= EXERCISE =
Look through the entries below. Report each line that has the word "eexists" in it.
%%
Lemma sub_skip a d i j : len a <= i -> sub (a ++ d) i j = sub d (i - len a) (j - len a).
Proof.
  intros Hi. pose proof (len_nonneg a). unfold sub. rewrite len_app.
  replace (0 <=? i) with true by (symmetry; apply Z.leb_le; lia).
  replace (0 <=? i - len a) with true by (symmetry; apply Z.leb_le; lia).
  replace (i - len a <=? j - len a) with (i <=? j) by (apply Bool.eq_iff_eq_true; rewrite !Z.leb_le; lia).
  replace (j - len a <=? len d) with (j <=? len a + len d)
    by (apply Bool.eq_iff_eq_true; rewrite !Z.leb_le; lia).
  destruct (_ && _); [|done]. unfold len in *. replace (j - _ - _) with (j - i) by lia.
  rewrite drop_app_ge by lia. do 3 f_equal. lia.
Qed.

Lemma le_at_skip a d i n : len a <= i -> le_at (a ++ d) i n = le_at d (i - len a) n.
Proof. intros Hi. unfold le_at. rewrite sub_skip by done. do 2 f_equal. lia. Qed.

Lemma le_at_start n v c k :
  0 <= v < 256 ^ Z.of_nat n -> k = Z.of_nat n -> le_at (le_bytes n v ++ c) 0 k = Some v.
Proof.
  intros Hv ->. unfold le_at. rewrite sub_start by (unfold len; rewrite length_le_bytes; lia).
  cbn. by rewrite le_value_bytes.
Qed.

Lemma sub_at a b c i j : i = len a -> j = len a + len b -> sub (a ++ b ++ c) i j = Some b.
Proof. intros -> ->. apply sub_mid. Qed.

Lemma le_at_mid a n v c i k :
  0 <= v < 256 ^ Z.of_nat n -> i = len a -> k = Z.of_nat n -> le_at (a ++ le_bytes n v ++ c) i k = Some v.
Proof.
  intros Hv -> ->. unfold le_at. replace (Z.of_nat n) with (len (le_bytes n v)).
  - by rewrite sub_mid; cbn; rewrite le_value_bytes.
  - unfold len. by rewrite length_le_bytes.
Qed.

Lemma sub_some d a b :
  0 <= a <= b -> b <= len d -> Forall byte d ->
  exists s, sub d a b = Some s /\ len s = b - a /\ Forall byte s.
Proof.
  intros Ha Hb Hd. unfold sub. case_bool. eexists. split_and!; [done| |by apply Forall_take, Forall_drop].
  unfold len in *. rewrite length_take, length_drop. lia.
Qed.

Lemma le_at_some d a n :
  0 <= a -> 0 <= n -> a + n <= len d -> Forall byte d ->
  exists v, le_at d a n = Some v /\ 0 <= v < 256 ^ n.
Proof.
  intros Ha Hn Hl Hd. destruct (sub_some d a (a + n)) as (s & Hs & Hls & Hbs); [lia|lia|done|].
  unfold le_at. rewrite Hs. cbn. eexists. split; [done|]. pose proof (le_value_bound s Hbs) as Hv.
  replace n with (len s) by lia. exact Hv.
Qed.

Lemma len_le_bytes n v : len (le_bytes n v) = Z.of_nat n.
Proof. unfold len. by rewrite length_le_bytes. Qed.

Lemma le_at_byte b c : le_at ([b] ++ c) 0 1 = Some b.
Proof. unfold le_at. rewrite sub_start by done. cbn. f_equal. lia. Qed.

(** Read a field of a concatenation; drop the part before it. *)
Ltac at_start := first [rewrite le_at_byte by done|rewrite le_at_start by (done || lia)]; cbn [mbind option_bind].

Ltac skip a :=
  rewrite ?(le_at_skip a), ?(sub_skip a) by (rewrite ?len_le_bytes; change (len [?x]) with 1; lia);
  rewrite ?len_le_bytes; change (len [?x]) with 1; cbn [Z.sub Z.opp Z.add Z.pos_sub].

Lemma read_u32_start d :
  4 <= len d -> read_u32 (mkReader d 0) = Some (Ok (le_value (take 4 d), mkReader d 4)).
Proof.
  intros Hd. unfold read_u32, fmap, Get_fmap, read_array, mbind, Get_bind, ensure, take_bytes, checked_add.
  cbn [pos data]. replace (0 + 4 <=? usize_max) with true by done. case_bool. cbn [pos data]. case_bool. done.
Qed.

(** ** Framing *)

Lemma run_put_emits p bs : emits p bs -> run_put p = Ok bs.
Proof. intros Hp. unfold run_put. by rewrite Hp. Qed.

(** The layout of an entry. *)
Definition frame (region : list Z) (checksum : Z) : list Z :=
  le_bytes 4 (len region + 4) ++ region ++ le_bytes 4 checksum.
Fixpoint scan_segments (c : WalConfig) (s : Scan) (d : Dir) : DbResult (Scan * Dir) :=
  match d with
  | [] => Ok (s, [])
  | (id, bytes) :: rest =>
      match scan_segment c s (match rest with [] => true | _ => false end) bytes with
      | Err e => Err e
      | Ok (s, bytes) =>
          match scan_segments c s rest with
          | Err e => Err e
          | Ok (s, rest) => Ok (s, (id, bytes) :: rest)
          end
      end
  end.

(** [WalWriter::open], with the directory it leaves; [preferred] is the mode of the
    environment or of the configuration.  There is room for a header. *)
Definition open_writer (c : WalConfig) (preferred : LsnMode) (d : Dir) (recycled : list Z) : DbResult WalWriter * Dir :=
  match last d with
  | None =>
      let '(_, _, d) := open_segment_for_append None c d 1 preferred in
      (Ok (mkWalWriter c d recycled 1 [] (len (default [] (dir_get d 1))) 1 None None preferred), d)
  | Some (last_seg, _) =>
      match scan_segments c scan_start d with
      | Err e => (Err e, d)
      | Ok (s, d) =>
          let size := default (len (default [] (dir_get d last_seg))) (scan_size s) in
          let differ known expected := match known, expected with Some a, Some b => negb (a =? b) | _, _ => false end in
          if match scan_header_mode s with Some m => negb (bool_decide (m = preferred)) | None => false end
          then (Err Internal, d)
          else if differ (scan_system s) (system_identifier (identity c)) then (Err Internal, d)
          else if differ (scan_timeline s) (timeline_id (identity c)) then (Err Internal, d)
          else
            let '(_, _, d) := open_segment_for_append None c d last_seg (default preferred (detected_mode s)) in
            match read_segment_bytes_bounded d last_seg size with
            | Err e => (Err e, d)
            | Ok _ =>
                let mode := default preferred (union (scan_header_mode s) (detected_mode s)) in
                let next :=
                  match highest_lsn s with
                  | None => Some 1
                  | Some l =>
                      checked_advance l (match mode with Logical => 1 | ByteOffset => default 1 (highest_entry_bytes s) end)
                  end in
                match next with
                | None => (Err Internal, d)
                | Some n => (Ok (mkWalWriter c d recycled last_seg [] size n (highest_lsn s) (highest_entry_bytes s) mode), d)
                end
            end
      end
  end.
Lemma size_cons s ss : size_of (s :: ss) = len (segment_bytes m i s) + size_of ss.
Proof. done. Qed.

Lemma size_nonneg ss : 0 <= size_of ss.
Proof.
  induction ss as [|s ss IH]; [done|]. rewrite size_cons. pose proof (len_nonneg (segment_bytes m i s)). lia.
Qed.

Lemma seen_app prev xs ys : seen prev (xs ++ ys) = seen (seen prev xs) ys.
Proof. unfold seen. rewrite last_app. by destruct (last ys). Qed.

(** The closed segments, with more behind them. *)
Lemma scan_closed c s prev closed rest :
  identity_ok i -> scanned s prev -> Forall (fun s => seg_tail s = []) closed -> rest <> [] ->
  Forall item_ok (items_of closed) -> chained m prev (items_of closed) ->
  Forall (fun s => len (segment_bytes m i s) <= effective_segment_scan_cap c) closed ->
  0 <= total_scan_bytes s -> total_scan_bytes s + size_of closed <= MAX_TOTAL_RECOVERY_SCAN_BYTES ->
  exists s', scanned s' (seen prev (items_of closed)) /\ total_scan_bytes s' = total_scan_bytes s + size_of closed /\
    scan_segments c s (files m i closed ++ rest) =
      match scan_segments c s' rest with Err e => Err e | Ok (s2, rest') => Ok (s2, files m i closed ++ rest') end.
Proof.
  intros Hid. revert s prev. induction closed as [|t closed IH]; intros s prev Hs Htails Hr Hok Hch Hcap Hz0 Hmax.
  - exists s. split; [done|]. change (size_of []) with 0. split; [lia|]. change (files m i [] ++ ?l) with l.
    by destruct (scan_segments c s rest) as [[]|].
  - rewrite items_of_cons in *. apply Forall_cons in Htails as [Htt Htails]. apply Forall_cons in Hcap as [Hct Hcap].
    apply Forall_app in Hok as [Hokt Hok]. apply chained_app in Hch as [Hcht Hch]. rewrite size_cons in *.
    pose proof (size_nonneg closed). pose proof (len_nonneg (segment_bytes m i t)).
    assert (Htt' : tail_ok (seg_tail t)) by (rewrite Htt; by left).
    destruct (scan_segment_ok c false s prev t Hid Hs Hokt Hcht Htt' ltac:(done) Hct Hz0 ltac:(lia)) as (s1 & Hseg & Hs1 & _ & Htot & _).
    destruct (IH s1 _ Hs1 Htails Hr Hok Hch Hcap) as (s' & Hs' & Ht' & Hrest); [lia..|].
    exists s'. rewrite seen_app. split; [done|]. split; [lia|].
    change (files m i (t :: closed) ++ ?l) with ((seg_id t, segment_bytes m i t) :: files m i closed ++ l).
    cbn [scan_segments].
    assert (Hne : match files m i closed ++ rest with [] => true | _ => false end = false)
      by (destruct closed; [by destruct rest|done]).
    rewrite Hne, Hseg, Hrest. destruct (scan_segments c s' rest) as [[s2 rest']|]; [|done].
    destruct t as [? ? tl]. cbn in Htt. by subst tl.
Qed.

Lemma size_app ss ss' : size_of (ss ++ ss') = size_of ss + size_of ss'.
Proof. induction ss as [|s ss IH]; [done|]. cbn [app]. rewrite !size_cons, IH. lia. Qed.

Lemma scan_segments_ok c s prev closed seg :
  identity_ok i -> scanned s prev -> Forall (fun s => seg_tail s = []) closed -> tail_ok (seg_tail seg) ->
  Forall item_ok (items_of closed ++ seg_items seg) -> chained m prev (items_of closed ++ seg_items seg) ->
  Forall (fun s => len (segment_bytes m i s) <= effective_segment_scan_cap c) (closed ++ [seg]) ->
  0 <= total_scan_bytes s -> total_scan_bytes s + size_of (closed ++ [seg]) <= MAX_TOTAL_RECOVERY_SCAN_BYTES ->
  exists s', scan_segments c s (files m i (closed ++ [seg])) =
      Ok (s', files m i (closed ++ [mkSegment (seg_id seg) (seg_items seg) []])) /\
    scanned s' (seen prev (items_of closed ++ seg_items seg)) /\ scan_header_mode s' = Some m /\
    scan_size s' = Some (22 + len (bytes_of (seg_items seg))).
Proof.
  intros Hid Hs Htails Ht Hok Hch Hcap Hz0 Hmax. apply Forall_app in Hok as [Hokc Hok].
  apply chained_app in Hch as [Hchc Hch]. apply Forall_app in Hcap as [Hcapc Hcap]. apply Forall_cons in Hcap as [Hcap _].
  rewrite size_app, size_cons in Hmax. change (size_of []) with 0 in Hmax. pose proof (size_nonneg closed).
  pose proof (len_nonneg (segment_bytes m i seg)).
  destruct (scan_closed c s prev closed [(seg_id seg, segment_bytes m i seg)] Hid Hs Htails ltac:(done) Hokc Hchc Hcapc Hz0 ltac:(lia))
    as (s1 & Hs1 & Ht1 & Hscan).
  destruct (scan_segment_ok c true s1 _ seg Hid Hs1 Hok Hch Ht ltac:(done) Hcap ltac:(lia) ltac:(lia)) as (s' & Hseg & Hs' & Hm & _ & Hz).
  exists s'. rewrite files_snoc, Hscan, seen_app. cbn [scan_segments]. rewrite Hseg, files_snoc. split_and!; try done. by apply Hz.
Qed.

(** The scan agrees with the identity of the configuration. *)
Lemma identity_agrees (known expected : option Z) :
  known = None \/ known = expected ->
  match known, expected with Some a, Some b => negb (a =? b) | _, _ => false end = false.
Proof. intros [-> | ->]; [done|]. destruct expected; [by rewrite Z.eqb_refl|done]. Qed.

Lemma log_files_cut closed seg :
  log_files m (closed ++ [seg]) -> log_files m (closed ++ [mkSegment (seg_id seg) (seg_items seg) []]).
Proof.
  intros []. destruct seg as [id its tail]. cbn [seg_id seg_items] in *.
  constructor; rewrite ?map_app, ?items_of_app in *; cbn in *; try done.
  - apply Forall_app in lf_tails as [? _]. apply Forall_app. split; [done|by constructor; [left|]].
  - apply Forall_app in lf_last as [? _]. apply Forall_app. split; [done|by constructor].
Qed.

(** Where a reopened log continues. *)
Definition resume_lsn (o : option Item) : Z :=
  match o with None => 1 | Some x => item_lsn x + step m (item_len x) end.

Lemma resume_ok o :
  match o with Some x => item_ok x | None => True end ->
  match item_lsn <$> o with
  | None => Some 1
  | Some l => checked_advance l (match m with Logical => 1 | ByteOffset => default 1 (item_len <$> o) end)
  end = Some (resume_lsn o).
Proof.
  destruct o as [x|]; [|done]. intros Hx. cbn [fmap option_fmap option_map resume_lsn].
  change (default 1 (Some ?n)) with n. pose proof (item_range x Hx). pose proof (item_size x Hx).
  unfold checked_advance, checked_add. destruct m; cbn [step].
  - destruct (Z.leb_spec (item_lsn x + 1) u64_max); [done|lia].
  - destruct (Z.leb_spec (item_lsn x + item_len x) u64_max); [done|lia].
Qed.
Lemma appends_logs rs ps w xs ls w' :
  logs w xs -> Forall (loggable (wal_compression (config w))) rs ->
  Forall2 (fun r p => prepare_record_with_compression r (wal_compression (config w)) = Ok p) rs ps ->
  next_lsn w + (len ps + 1) * 2 ^ 33 <= u64_max -> appends w ps = (Ok ls, w') ->
  same_setup w w' /\ exists ys, logs w' (xs ++ ys) /\ records ys = rs.
Proof.
  intros Hl Hr Hp. revert w xs ls Hl Hr Hp. revert ps. induction rs as [|r rs IH]; intros ps w xs ls Hl Hr Hp Hn Happ.
  - inversion Hp; subst. injection Happ as <- <-. split; [done|]. exists []. by rewrite app_nil_r.
  - inversion Hp as [|? p ? ps' Hp1 Hps]; subst. apply Forall_cons in Hr as [Hr Hrs]. cbn [appends] in Happ.
    assert (Hlen : len (p :: ps') = 1 + len ps') by (unfold len; cbn; lia). rewrite Hlen in Hn. pose proof (len_nonneg ps').
    pose proof (append_prepared_logs w xs r p Hl Hr Hp1 ltac:(lia)) as Ha. pose proof (append_prepared_setup w p) as Hs.
    destruct (append_prepared None w p) as [[l|] w1]; [|done]. cbn [snd] in Hs. destruct Ha as (-> & bs & Hl1).
    destruct (appends w1 ps') as [[ls'|] w2] eqn:Happ1; [|done]. injection Happ as <- <-.
    assert (Hn1 : next_lsn w1 <= next_lsn w + 2 ^ 33).
    { destruct Hl1 as (closed & its & Hi & E). pose proof (log_items _ _ _ Hi) as Hok. pose proof (li_lsns _ _ _ Hi) as Hx.
      unfold lsns_ok in Hx. rewrite <- E in Hx, Hok. rewrite last_snoc in Hx. destruct Hx as [_ ->].
      apply Forall_app in Hok as [_ Hok]. apply Forall_cons in Hok as [Hok _]. pose proof (item_size _ Hok).
      change (item_lsn (mkEntry (next_lsn w) ?a ?b ?e, bs)) with (next_lsn w). destruct (mode_of w1); cbn [step]; lia. }
    destruct Hs as [Hc Hm]. rewrite <- Hc in Hrs, Hps.
    destruct (IH ps' w1 _ ls' Hl1 Hrs Hps ltac:(lia) Happ1) as [[Hc2 Hm2] (ys & Hy & Hrec)].
    split; [split; congruence|]. exists ((mkEntry (next_lsn w) (prev_of w) LEGACY_DATABASE_ID r, bs) :: ys).
    rewrite <- app_assoc in Hy. split; [done|]. by rewrite <- Hrec.
Qed.

Lemma logs_flush w w' xs : flush w' = flush w -> logs w xs -> logs w' xs.
Proof. intros Hf (closed & its & Hi & ->). exists closed, its. split; [by eapply log_inv_fields|done]. Qed.

(** A reader of what a crash left, and the writer that is opened on it. *)
Lemma crash_reads w closed its k start :
  log_inv w closed its -> 22 <= k -> fits cap (crash w k) ->
  collect_all (crash w k) start cap = Ok (from_lsn start (items_of closed ++ survive (k - 22) its)).
Proof.
  intros Hi Hk Hfit. destruct (crash_files w closed its k Hi Hk) as (tail & Ht & Hd & Hlog). rewrite Hd in *.
  rewrite collect_files; [|apply (li_identity _ _ _ Hi)|done|by apply fits_files].
  rewrite items_of_app. cbn. by rewrite app_nil_r.
Qed.

Lemma crash_opens w closed its k recycled :
  log_inv w closed its -> 22 <= k -> fits (effective_segment_scan_cap (config w)) (crash w k) ->
  dir_size (crash w k) <= MAX_TOTAL_RECOVERY_SCAN_BYTES ->
  exists w' d, open_writer (config w) (lsn_step_mode w) (crash w k) recycled = (Ok w', d) /\
    same_setup w w' /\ buffer w' = [] /\ log_inv w' closed (survive (k - 22) its).
Proof.
  intros Hi Hk Hfit Hsz. destruct (crash_files w closed its k Hi Hk) as (tail & Ht & Hd & Hlog). rewrite Hd in *.
  destruct (open_logs (mode_of w) (identity_of w) (config w) recycled closed
              (mkSegment (current_segment w) (survive (k - 22) its) tail)) as (w' & d & Ho & Hc & Hm & Hb & Hi').
  - apply (li_identity _ _ _ Hi).
  - done.
  - apply (li_tails _ _ _ Hi).
  - done.
  - by apply fits_files.
  - by rewrite dir_size_files in Hsz.
  - exists w', d. split; [exact Ho|]. split; [by split|]. split; [done|exact Hi'].
Qed.

(** ** Reading *)

Lemma from_filter start xs : from_lsn start xs = filter (fun e => start <= lsn e) (map fst xs).
Proof.
  unfold from_lsn. induction xs as [|x xs IH]; [done|]. cbn [map].
  destruct (decide (start <= lsn (fst x))); [rewrite !filter_cons_True by done|rewrite !filter_cons_False by done].
  - cbn [map]. by rewrite IH.
  - exact IH.
Qed.

Lemma logs_read w xs start :
  logs w xs -> fits cap (dir (flush w)) -> collect_all (dir (flush w)) start cap = Ok (from_lsn start xs).
Proof.
  intros (closed & its & Hi & ->) Hfit. rewrite (li_dir _ _ _ Hi) in *.
  rewrite collect_files; [by rewrite segments_items|apply (li_identity _ _ _ Hi)|apply (li_log _ _ _ Hi)|by apply fits_files].
Qed.

(** A removal leaves a suffix of the log, which a reader finds. *)
Lemma remove_reads w closed its before min_keep :
  lsn_step_mode w = m -> log_inv w closed its -> fits cap (dir (flush w)) ->
  fits (effective_segment_scan_cap (config w)) (dir (flush w)) -> closed_filled w ->
  exists pre post n w', closed = pre ++ post /\
    remove_segments_before_with_min_segments (flush w) before min_keep = (Ok n, w') /\
    same_log (flush w) w' /\ log_inv w' post its /\ Forall (fun x => item_lsn x < before) (items_of pre) /\
    forall start, collect_all (dir w') start cap = Ok (from_lsn start (items_of post ++ its)).
Proof.
  intros Hm Hi Hf1 Hf2 Hne. assert (Hmode : mode_of w = m) by done.
  rewrite (li_dir _ _ _ Hi), Hmode in Hf1, Hf2. apply fits_files in Hf1, Hf2.
  destruct (remove_logs m w closed its before min_keep Hm Hi Hf2 Hne) as (pre & post & n & w' & -> & Hr & Hd & Hsame & Hi' & Hpre).
  exists pre, post, n, w'. split_and!; try done. intros start. rewrite Hd.
  rewrite collect_files; [by rewrite segments_items|apply (li_identity _ _ _ Hi)| |].
  - apply (log_files_suffix m pre). rewrite app_assoc. rewrite <- Hmode. apply (li_log _ _ _ Hi).
  - unfold segments_of in *. rewrite <- app_assoc in Hf1. by apply Forall_app in Hf1 as [_ Hf1].
Qed.

(** What a history maintains: the writer logs exactly the records. *)
Definition hist_inv (w : WalWriter) (rs : list WalRecord) : Prop :=
  config w = c /\ lsn_step_mode w = m /\ exists xs, logs w xs /\ records xs = rs.

Lemma hist_setup w w' xs rs : same_setup w w' -> hist_inv w rs -> logs w' xs -> records xs = rs -> hist_inv w' rs.
Proof. intros [Hc Hm] (Hc0 & Hm0 & _) Hl Hx. split; [congruence|]. split; [congruence|]. by exists xs. Qed.

Lemma append_inv w rs r room l w' :
  hist_inv w rs -> loggable (wal_compression c) r -> next_lsn w + 2 ^ 33 <= u64_max ->
  append room w r = (Ok l, w') -> hist_inv w' (rs ++ [r]).
Proof.
  intros (Hc & Hm & xs & Hl & Hx) Hr Hn Ha%append_true. unfold append in Ha. rewrite Hc in Ha.
  destruct (prepare_record_with_compression r (wal_compression c)) as [p|] eqn:Hp; [|done].
  rewrite <- Hc in Hr, Hp. pose proof (append_prepared_logs w xs r p Hl Hr Hp Hn) as Hstep.
  pose proof (append_prepared_setup w p) as [Hc' Hm']. rewrite Ha in *. cbn [snd] in *.
  destruct Hstep as (-> & bs & Hl'). split; [congruence|]. split; [congruence|].
  eexists. split; [exact Hl'|]. by rewrite records_app, Hx.
Qed.

Lemma batch_inv w rs batch ps room l n w' :
  hist_inv w rs -> Forall (loggable (wal_compression c)) batch ->
  Forall2 (fun r p => prepare_record_with_compression r (wal_compression c) = Ok p) batch ps ->
  next_lsn w + (len ps + 1) * 2 ^ 33 <= u64_max -> current_size w <= u64_max ->
  append_prepared_batch room w ps = (Ok (Some (l, n)), w') -> hist_inv w' (rs ++ batch).
Proof.
  intros (Hc & Hm & xs & Hl & Hx) Hr Hp Hn Hs Ha%append_batch_true.
  destruct (batch_is_appends w ps l n w' Hs Ha) as (ls & v & Happ & _ & Hfl). rewrite <- Hc in Hr, Hp.
  destruct (appends_logs batch ps w xs ls v Hl Hr Hp Hn Happ) as ([Hcv Hmv] & ys & Hy & Hrec).
  pose proof (f_equal config Hfl : config w' = config v). pose proof (f_equal lsn_step_mode Hfl : lsn_step_mode w' = lsn_step_mode v).
  split; [congruence|]. split; [congruence|]. exists (xs ++ ys). split; [by apply (logs_flush v)|].
  by rewrite records_app, Hx, Hrec.
Qed.

Lemma read_records w closed its :
  log_inv w closed its -> records (items_of closed ++ its) = map record (from_lsn 0 (items_of closed ++ its)).
Proof. intros Hi%log_items. rewrite from_zero by done. unfold records. by rewrite map_map. Qed.

Lemma history_logs w rs : identity_ok (identity c) -> history w rs -> hist_inv w rs.
Proof.
  intros Hid. induction 1 as [recycled w d Ho|w rs r room l w' _ IH Hr Hn Ha|w rs r room e w' _ IH Hh Ha
    |w rs batch ps room l n w' _ IH Hr Hp Hn Hs Ha|w rs room ok room' w' _ IH Hf
    |w rs before min_keep n es w' _ IH Hf1 Hf2 Hne Hr Hes|w rs k es recycled w' d _ IH Hk Hf1 Hf2 Hsz Hes Ho].
  - destruct (open_empty_logs c m d recycled w Hid Ho) as (Hl & Hc & Hm). split_and!; [done..|]. by exists [].
  - by eapply append_inv.
  - pose proof IH as (_ & _ & xs & Hl & Hx). destruct (append_err room w xs r e w' Hl Hh Ha). by eapply hist_setup.
  - by eapply batch_inv.
  - pose proof IH as (_ & _ & xs & Hl & Hx). apply flush_buf_keeps in Hf. apply (hist_setup w w' xs); [|done|by apply (logs_flush w)|done].
    split; [exact (f_equal config Hf)|exact (f_equal lsn_step_mode Hf)].
  - destruct IH as (Hc & Hm & xs & (closed & its & Hi & _) & _). rewrite <- Hc in Hf2.
    destruct (remove_reads w closed its before min_keep Hm Hi Hf1 Hf2 Hne) as (pre & post & n' & w2 & _ & Hr2 & Hsame & Hi2 & _ & Hread).
    rewrite Hr in Hr2. injection Hr2 as <- <-. rewrite Hread in Hes. injection Hes as <-.
    destruct Hsame as (Hc2 & _ & _ & _ & _ & _ & Hm2). split; [by rewrite Hc2|]. split; [by rewrite Hm2|].
    exists (items_of post ++ its). split; [by exists post, its|by eapply read_records].
  - destruct IH as (Hc & Hm & xs & (closed & its & Hi & _) & _). rewrite (crash_reads w closed its k 0 Hi Hk Hf1) in Hes.
    injection Hes as <-. rewrite <- Hc in Hf2. destruct (crash_opens w closed its k recycled Hi Hk Hf2 Hsz) as (w2 & d2 & Ho2 & [Hc2 Hm2] & _ & Hi2).
    rewrite Hc, Hm, Ho in Ho2. injection Ho2 as <- <-. split; [congruence|]. split; [congruence|].
    exists (items_of closed ++ survive (k - 22) its). split; [by exists closed, (survive (k - 22) its)|by eapply read_records].
Qed.


Lemma survive_all k xs : Forall item_ok xs -> len (bytes_of xs) <= k -> survive k xs = xs.
Proof.
  intros Hok. revert k. induction Hok as [|x xs Hx Hxs IH]; intros k Hk; [done|]. cbn [survive].
  rewrite bytes_of_cons, len_app in Hk. fold (item_len x) in Hk. pose proof (len_nonneg (bytes_of xs)).
  destruct (Z.leb_spec (item_len x) k); [|lia]. by rewrite IH by lia.
Qed.

(** [C5] Crash recovery, after any history.  A crash may cut the current segment anywhere
    after its 22-byte header; [interrupted_creation] has the cuts within it.  Provided
    that every segment is within the cap of the scan, and of the reader, and the log is
    at most 4 GiB long: a reader then finds a prefix of the logged records;
    [WalWriter::open] accepts the directory, cuts the torn entry off, and the log it
    continues is exactly that prefix, with a next LSN above every LSN in it.  Nothing is
    lost when all bytes had reached the file. *)
Theorem crash_recovery w rs k recycled :
  identity_ok (identity c) -> history w rs -> 22 <= k -> fits cap (crash w k) ->
  fits (effective_segment_scan_cap c) (crash w k) -> dir_size (crash w k) <= MAX_TOTAL_RECOVERY_SCAN_BYTES ->
  exists es lost w' d,
    collect_all (crash w k) 0 cap = Ok es /\ rs = map record es ++ lost /\
    (current_size w <= k -> lost = []) /\
    open_writer c m (crash w k) recycled = (Ok w', d) /\ history w' (map record es) /\
    (fits cap (dir (flush w')) -> collect_all (dir (flush w')) 0 cap = Ok es) /\
    Forall (fun e => lsn e < next_lsn w') es.
Proof.
  intros Hid Hh Hk Hf1 Hf2 Hsz. destruct (history_logs w rs Hid Hh) as (Hc & Hm & xs & (closed & its & Hi & ->) & <-).
  pose proof (crash_reads w closed its k 0 Hi Hk Hf1) as Hes. rewrite <- Hc in Hf2.
  destruct (crash_opens w closed its k recycled Hi Hk Hf2 Hsz) as (w' & d & Ho & [Hc' Hm'] & _ & Hi').
  rewrite Hc, Hm in Ho. rewrite Hc in Hf2. pose proof (log_items _ _ _ Hi') as Hok.
  rewrite from_zero in Hes by done. destruct (survive_prefix (k - 22) its) as [ys Hy].
  eexists _, (records ys), w', d. split; [exact Hes|]. split.
  { rewrite Hy at 1. rewrite app_assoc, records_app. f_equal. unfold records. by rewrite map_map. }
  split.
  { intros Hall. rewrite (li_size _ _ _ Hi) in Hall. pose proof (log_items _ _ _ Hi) as Hok'.
    apply Forall_app in Hok' as [_ Hok']. rewrite survive_all in Hy by (done || lia).
    assert (ys = []) as -> by (by apply (app_inv_head its); rewrite app_nil_r). done. }
  split; [exact Ho|]. split; [by eapply history_crash|].
  assert (Hl : logs w' (items_of closed ++ survive (k - 22) its)) by by exists closed, (survive (k - 22) its).
  split.
  - intros Hfit. rewrite (logs_read w' _ 0 Hl Hfit). by rewrite from_zero.
  - apply Forall_map. apply (next_above m _ closed); [congruence|done].
Qed.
%%
= OUTPUT FOR THIS EXERCISE =
  intros Ha Hb Hd. unfold sub. case_bool. eexists. split_and!; [done| |by apply Forall_take, Forall_drop].
  unfold le_at. rewrite Hs. cbn. eexists. split; [done|]. pose proof (le_value_bound s Hbs) as Hv.
  eexists. split; [exact Hl'|]. by rewrite records_app, Hx.
  eexists _, (records ys), w', d. split; [exact Hes|]. split.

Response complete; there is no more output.